*** Data for this exercise

(** * nlnog-ring-exporter: a shallow embedding of the Fleet Session Core

    The development follows the Python sources:
    - [core/node_manager.py]    (field values, balanced sampling, roster
                                 normalisation, session reconciliation,
                                 healthy-node queries),
    - [core/session_manager.py] (the set of active control masters),
    - [core/ping.py]            (classification of a remote ping),
    - [core/node_cache_store.py](the persisted roster),
    - [core/geo.py], [app/routes.py] (continent lookup, the /probe handler).

    Conventions of the model:
    - Python values are [pyval] ([None], booleans, integers, strings); a
      dict with string keys is a [gmap string pyval]; a set of strings is a
      [gset string]; a raised exception is the [Raise] case of [result].
    - Text is ASCII: case mapping acts on the letters A-Z and a-z, blanks
      and line breaks are the ASCII ones, and the characters of a JSON
      string are code points below 256.
    - A node is a dict object with an identity ([id(n)]), because
      [_balanced_sample] compares identities.
    - The random module is a stream of choices threaded through the code;
      every selection [random.sample] can make is made for some stream
      ([random_sample_complete]).
    - Subprocesses are answered by an oracle indexed by the number of calls
      made so far; every call is logged together with the set of active
      sessions at that moment.
    - Worker pools are run by one worker, in the order of submission.
    - Hostnames handed to the session manager are strings, as its type
      annotations say.
    - [float], the resolver and the country-conversion dataset are
      parameters. *)

From Stdlib Require Import ZArith Ascii String.
From stdpp Require Import gmap strings list fin_maps sorting.

Open Scope string_scope.
Open Scope Z_scope.

#[local] Set Warnings "-clear-no-such-hyp".

(** ** Python exceptions and results *)

Inductive exn : Set :=
  | KeyError | AttributeError | ValueError | ZeroDivisionError
  | IndexError | TypeError | TimeoutExpired | CalledProcessError | OSError
  | JSONDecodeError.

Inductive result (A : Type) : Type :=
  | Ok (a : A)
  | Raise (e : exn).
Arguments Ok {A} a.
Arguments Raise {A} e.

Definition rbind {A B} (m : result A) (k : A → result B) : result B :=
  match m with
  | Ok a => k a
  | Raise e => Raise e
  end.

Notation "'let?' x := m 'in' k" := (rbind m (fun x => k))
  (at level 10, x pattern, m at level 100, k at level 200).

Fixpoint rmap {A B} (f : A → result B) (l : list A) : result (list B) :=
  match l with
  | [] => Ok []
  | x :: l' => let? y := f x in let? ys := rmap f l' in Ok (y :: ys)
  end.

(** [[x for x in l if p(x)]] where [p] may raise. *)
Fixpoint rfilter {A} (p : A → result bool) (l : list A) : result (list A) :=
  match l with
  | [] => Ok []
  | x :: l' =>
      let? b := p x in
      let? ys := rfilter p l' in
      Ok (if b then x :: ys else ys)
  end.

(** ** Python values *)

Inductive pyval : Set :=
  | PNone
  | PBool (b : bool)
  | PInt (z : Z)
  | PStr (s : string).

#[global] Instance pyval_eq_dec : EqDecision pyval.
Proof. solve_decision. Defined.

(** Truth value testing ([bool(v)]). *)
Definition truthy (v : pyval) : bool :=
  match v with
  | PNone => false
  | PBool b => b
  | PInt z => negb (z =? 0)
  | PStr s => negb (String.eqb s "")
  end.

(** [a or b] *)
Definition py_or (a b : pyval) : pyval := if truthy a then a else b.

(** A Python [dict] with string keys. *)
Abbreviation dict := (gmap string pyval).
(** C7. The payload of [render] has no [tests] property and no property that
    holds child results; it carries the [hasChildren], [selected] and
    [partial] flags of the node, and all its properties are among twelve
    fixed names, whatever the depth of the tree and whatever [defaults]
    makes of the result. *)
Theorem render_omits_tests :
  forall (D : Defaults) (status : option StatusOrFalse) (this : Test),
    render status this !! "tests" = None
    /\ (forall k ts, render status this !! k <> Some (FTests ts))
    /\ render status this !! "hasChildren" = Some (FValue (JBool (hasChildren this)))
    /\ render status this !! "selected" = Some (FValue (JBool (selected this)))
    /\ render status this !! "partial" = Some (FValue (JBool (partial this)))
    /\ (forall k, is_Some (render status this !! k) -> k ∈ render_keys)
    /\ size (render status this) <= 12.
Proof.
  intros D status this. unfold render, omit.
  set (o := toObject _).
  assert (Hkeys : forall k v,
             delete "tests" (<["partial" := FValue (JBool (partial this))]>
               (<["selected" := FValue (JBool (selected this))]>
                 (<["hasChildren" := FValue (JBool (hasChildren this))]> o))) !! k
             = Some v ->
             k <> "tests" /\
             (k = "partial" /\ v = FValue (JBool (partial this))
              \/ k = "selected" /\ v = FValue (JBool (selected this))
              \/ k = "hasChildren" /\ v = FValue (JBool (hasChildren this))
              \/ o !! k = Some v)).
  { intros k v Hk.
    apply lookup_delete_Some in Hk as [Hne Hk]. split; [done|].
    apply lookup_insert_Some in Hk as [[<- <-]|[_ Hk]]; [by left|].
    apply lookup_insert_Some in Hk as [[<- <-]|[_ Hk]]; [by right; left|].
    apply lookup_insert_Some in Hk as [[<- <-]|[_ Hk]]; [by right; right; left|].
    by right; right; right. }
  assert (Hin : forall k, is_Some
             (delete "tests" (<["partial" := FValue (JBool (partial this))]>
               (<["selected" := FValue (JBool (selected this))]>
                 (<["hasChildren" := FValue (JBool (hasChildren this))]> o))) !! k)
             -> k ∈ render_keys).
  { intros k [v Hk]. apply Hkeys in Hk as [Hne [[-> _]|[[-> _]|[[-> _]|Hk]]]];
      try (unfold render_keys; solve [repeat constructor]).
    apply elem_of_list_to_map_2, properties_keys in Hk as [->|Hk]; done. }
  split; [apply lookup_delete_eq|].
  split.
  { intros k ts Hk. apply Hkeys in Hk as [Hne [[_ ?]|[[_ ?]|[[_ ?]|Hk]]]];
      try discriminate.
    apply elem_of_list_to_map_2, properties_tests_only in Hk. done. }
  split; [by rewrite lookup_delete_ne, lookup_insert_ne, lookup_insert_ne,
            lookup_insert_eq|].
  split; [by rewrite lookup_delete_ne, lookup_insert_ne, lookup_insert_eq|].
  split; [by rewrite lookup_delete_ne, lookup_insert_eq|].
  split; [exact Hin|].
  rewrite <- size_dom.
  transitivity (size (list_to_set render_keys : gset string)).
  - apply subseteq_size. intros k Hk. apply elem_of_dom in Hk.
    apply elem_of_list_to_set. by apply Hin.
  - reflexivity.
Qed.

******

### Task instructions
Across the whole listing above, determine how many lines hold the word "selected". Only that number is wanted.

### Exercise output
5